Here's what Odum says about it:
• “AS components/subsets are combined to produce larger functional wholes, new properties emerge that were not present at the level below… An emergent property at an ecological level cannot be predicted from the study of the components of that level.”
• “Often attributes become less complex and less variable as move from small to large…”
• “Because homestatic mechanisms (checks and balances, forces and counterforces) operate throughout, the amplitude of oscillations tends to be reduced, as smaller units function within larger units. Statistically variance of the whole is less than the sum of the variance of the parts. For example, the rate of photosynthesis of a forest community is less variable than that of individual leaves or trees within the community, because when one part slows down, another may speed up to compensate.”
These concepts provide a way forward for the soil carbon measurement issue: Soil core samples are capable of exhibiting dramatic variance. However this does not mean the whole soil 'individual' is oscillating as violently as the individual samples.
In fact, the variance could be explained as the soil’s way of achieving equilibrium for the moment, like the trees mentioned by Odum. That equilibrium is the true carbon score. A single value that represents the entire soil unit.
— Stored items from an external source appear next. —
(** Deleting rows keeps the remaining ids distinct. *)
Lemma distinct_ids_filter (keep : SendRecord.t -> bool) (rows : list SendRecord.t) :
  NoDup (map SendRecord.ID rows) -> NoDup (map SendRecord.ID (filter keep rows)).
Proof.
  induction rows as [|row rows IH]; intros Hd; cbn [filter map] in *; [exact Hd|].
  apply NoDup_cons_iff in Hd. destruct Hd as [Hfresh Hd].
  destruct (keep row); cbn [map]; [|now apply IH].
  apply NoDup_cons; [|now apply IH].
  intros Hin. apply Hfresh. apply in_map_iff in Hin. destruct Hin as (x & Hx & Hin).
  apply filter_In in Hin. apply in_map_iff. exists x. tauto.
Qed.

Lemma NoDup_map_In_eq {A B : Type} (f : A -> B) (l : list A) (x y : A) :
  NoDup (map f l) -> In x l -> In y l -> f x = f y -> x = y.
Proof.
  induction l as [|a l IH]; simpl; intros H Hx Hy E; [contradiction|].
  inversion H as [|? ? Hn Hd]; subst.
  destruct Hx as [->|Hx], Hy as [->|Hy]; auto.
  - exfalso. apply Hn. rewrite E. now apply in_map.
  - exfalso. apply Hn. rewrite <- E. now apply in_map.
Qed.

Lemma updates_only_wf id d d' :
  updates_only id d d' -> wf_send_records d -> wf_send_records d'.
Proof.
  intros H [Hn Hb]. apply updates_only_frame in H. destruct H as (S & I & _).
  split; [now rewrite I|].
  intros r Hr. rewrite S.
  assert (Hin : In (SendRecord.ID r) (map SendRecord.ID (send_records d))).
  { rewrite <- I. now apply in_map. }
  apply in_map_iff in Hin. destruct Hin as (r0 & E & Hr0). rewrite <- E. now apply Hb.
Qed.

(** *** The dispatch loop *)

Lemma dispatch_ids config env records w :
  send_records_seq (db (Scheduler.dispatch config env records w)) = send_records_seq (db w)
  /\ map SendRecord.ID (send_records (db (Scheduler.dispatch config env records w)))
     = map SendRecord.ID (send_records (db w)).
Proof.
  revert w. induction records as [|x records IH]; intros w; simpl; [auto|].
  destruct (select_case env (SendRecord.ID x)); auto.
  destruct (IH (Scheduler.processRecord config env x w)) as [S I].
  destruct (updates_only_frame _ _ _ (processRecord_updates_only config env x w))
    as (S' & I' & _).
  split; congruence.
Qed.

Lemma processPendingRecords_ids config env w :
  send_records_seq (db (Scheduler.processPendingRecords config env w)) = send_records_seq (db w)
  /\ map SendRecord.ID (send_records (db (Scheduler.processPendingRecords config env w)))
     = map SendRecord.ID (send_records (db w)).
Proof.
  unfold Scheduler.processPendingRecords.
  destruct (Repository.GetPendingSendRecords env (db w)); [apply dispatch_ids|auto].
Qed.

Lemma GetPendingSendRecords_In env d records x :
  Repository.GetPendingSendRecords env d = Ok records -> In x records ->
  In x (send_records d).
Proof.
  unfold Repository.GetPendingSendRecords.
  destruct (db_error env _); [discriminate|]. intros [= <-] H.
  apply order_by_In in H. apply filter_In in H. tauto.
Qed.

(** *** The materializer *)

Lemma appends_only_refl d : appends_only d d.
Proof. exists []. now rewrite app_nil_r. Qed.

Lemma appends_only_trans d1 d2 d3 :
  appends_only d1 d2 -> appends_only d2 d3 -> appends_only d1 d3.
Proof.
  intros [a1 E1] [a2 E2]. exists (a1 ++ a2). now rewrite E2, E1, app_assoc.
Qed.

Lemma CreateSendRecord_appends env d record :
  appends_only d (snd (Repository.CreateSendRecord env d record))
  /\ (wf_send_records d -> wf_send_records (snd (Repository.CreateSendRecord env d record))).
Proof.
  unfold Repository.CreateSendRecord.
  destruct (db_error env _); [split; [apply appends_only_refl|auto]|].
  cbn [snd]. split; [eexists; reflexivity|].
  intros [Hn Hb]. split; cbn [set_send_records send_records send_records_seq].
  - rewrite map_app. apply NoDup_app; [exact Hn|repeat constructor; simpl; tauto|].
    intros a Ha [<-|[]]. apply in_map_iff in Ha. destruct Ha as (r & E & Hr).
    apply Hb in Hr. simpl in E. lia.
  - intros r Hr. apply in_app_iff in Hr. destruct Hr as [Hr|[<-|[]]].
    + apply Hb in Hr. lia.
    + simpl. lia.
Qed.

Lemma createRepostTask_channel_appends env group w channel :
  appends_only (db w) (db (Scheduler.createRepostTask_channel env group w channel))
  /\ (wf_send_records (db w) ->
      wf_send_records (db (Scheduler.createRepostTask_channel env group w channel))).
Proof.
  unfold Scheduler.createRepostTask_channel.
  destruct (negb (Channel.IsActive channel)); [split; [apply appends_only_refl|auto]|].
  destruct (Repository.GetPendingSendRecordsByGroupAndChannel env (db w) _ _);
    [|split; [apply appends_only_refl|auto]].
  destruct (0 <? _); [split; [apply appends_only_refl|auto]|].
  cbn [set_db db]. apply CreateSendRecord_appends.
Qed.

Lemma createRepostTask_appends env group w :
  appends_only (db w) (db (Scheduler.createRepostTask env group w))
  /\ (wf_send_records (db w) -> wf_send_records (db (Scheduler.createRepostTask env group w))).
Proof.
  unfold Scheduler.createRepostTask.
  destruct (Repository.GetChannelsByGroupID env (db w) _) as [channels|];
    [|split; [apply appends_only_refl|auto]].
  revert w. induction channels as [|c cs IH]; intros w; simpl;
    [split; [apply appends_only_refl|auto]|].
  destruct (createRepostTask_channel_appends env group w c) as [A1 W1].
  destruct (IH (Scheduler.createRepostTask_channel env group w c)) as [A2 W2].
  split; [eapply appends_only_trans; eauto|auto].
Qed.

Lemma createRepostTasks_appends env w :
  appends_only (db w) (db (Scheduler.createRepostTasks env w))
  /\ (wf_send_records (db w) -> wf_send_records (db (Scheduler.createRepostTasks env w))).
Proof.
  unfold Scheduler.createRepostTasks.
  destruct (Repository.GetChannelGroups env (db w)) as [groups|];
    [|split; [apply appends_only_refl|auto]].
  revert w. induction groups as [|g gs IH]; intros w; simpl;
    [split; [apply appends_only_refl|auto]|].
  assert (H : appends_only (db w) (db (Scheduler.createRepostTasks_group env w g))
              /\ (wf_send_records (db w) ->
                  wf_send_records (db (Scheduler.createRepostTasks_group env w g)))).
  { unfold Scheduler.createRepostTasks_group.
    destruct (negb (ChannelGroup.IsActive g)); [split; [apply appends_only_refl|auto]|].
    destruct (Scheduler.shouldCreateRepostTask env (db w) g);
      [apply createRepostTask_appends|split; [apply appends_only_refl|auto]]. }
  destruct H as [A1 W1].
  destruct (IH (Scheduler.createRepostTasks_group env w g)) as [A2 W2].
  split; [eapply appends_only_trans; eauto|auto].
Qed.

(** *** The sweep *)

Lemma Start_send_records env w :
  send_records (db (Scheduler.Start env w)) = send_records (db w)
  \/ send_records (db (Scheduler.Start env w))
     = filter (fun r => negb (String.eqb (SendRecord.Status r) SendStatusPending
                              && String.eqb (SendRecord.MessageType r) SendTypeRepost))
              (send_records (db w)).
Proof.
  unfold Scheduler.Start, Repository.CleanupDuplicatePendingRecords.
  destruct (db_error env _); [left|right]; reflexivity.
Qed.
How this can be calculated is currently beyond me.

IS THIS JUST A WACKY IDEA? No. Steiner and Lovelock believe it.

The Russians first saw soil as something more than a medium for holding plants up and delivering chemicals to the roots. The scientific basis of soil science as a natural science was established by the Russian V.V. Dokuchaev. “Previously, soil had been considered a product of physicochemical transformations of rocks, a dead substrate from which plants derive nutritious mineral elements. Dokuchaev saw soil as “a natural body with complex processes taking place within it”.
Alexei I. MOROZOV took a further step in a paper called “Soil as a polis of fungi” – making the statement that soil biota is the engine room of the living entity that is soil: Soil biota is “essentially organised, and supreme fungi operate it.” In addition to their role in decomposing litter, the fungi provide “a transport of substances, production of bio-active metabolites, the creation of biophile supply and solid frame of soil”.
Soil is not a simple reactor, but a "home" with multifunctional, hierarchical biota, which is managed by fungi. The hyphae form “nets” (networks). Morozov says new thinking must be applied to creating new models of soil dynamics, with soil as an “integral unit,” which is "stitched" with material bonds. Soil has the features of single whole organism.
Finally Professor Lal believes that soil 'is a living entity'.

We have more exciting news on this new field of opportunity for soil science coming soon!

*Borrowed from David Marsh and long overdue. Thanks David.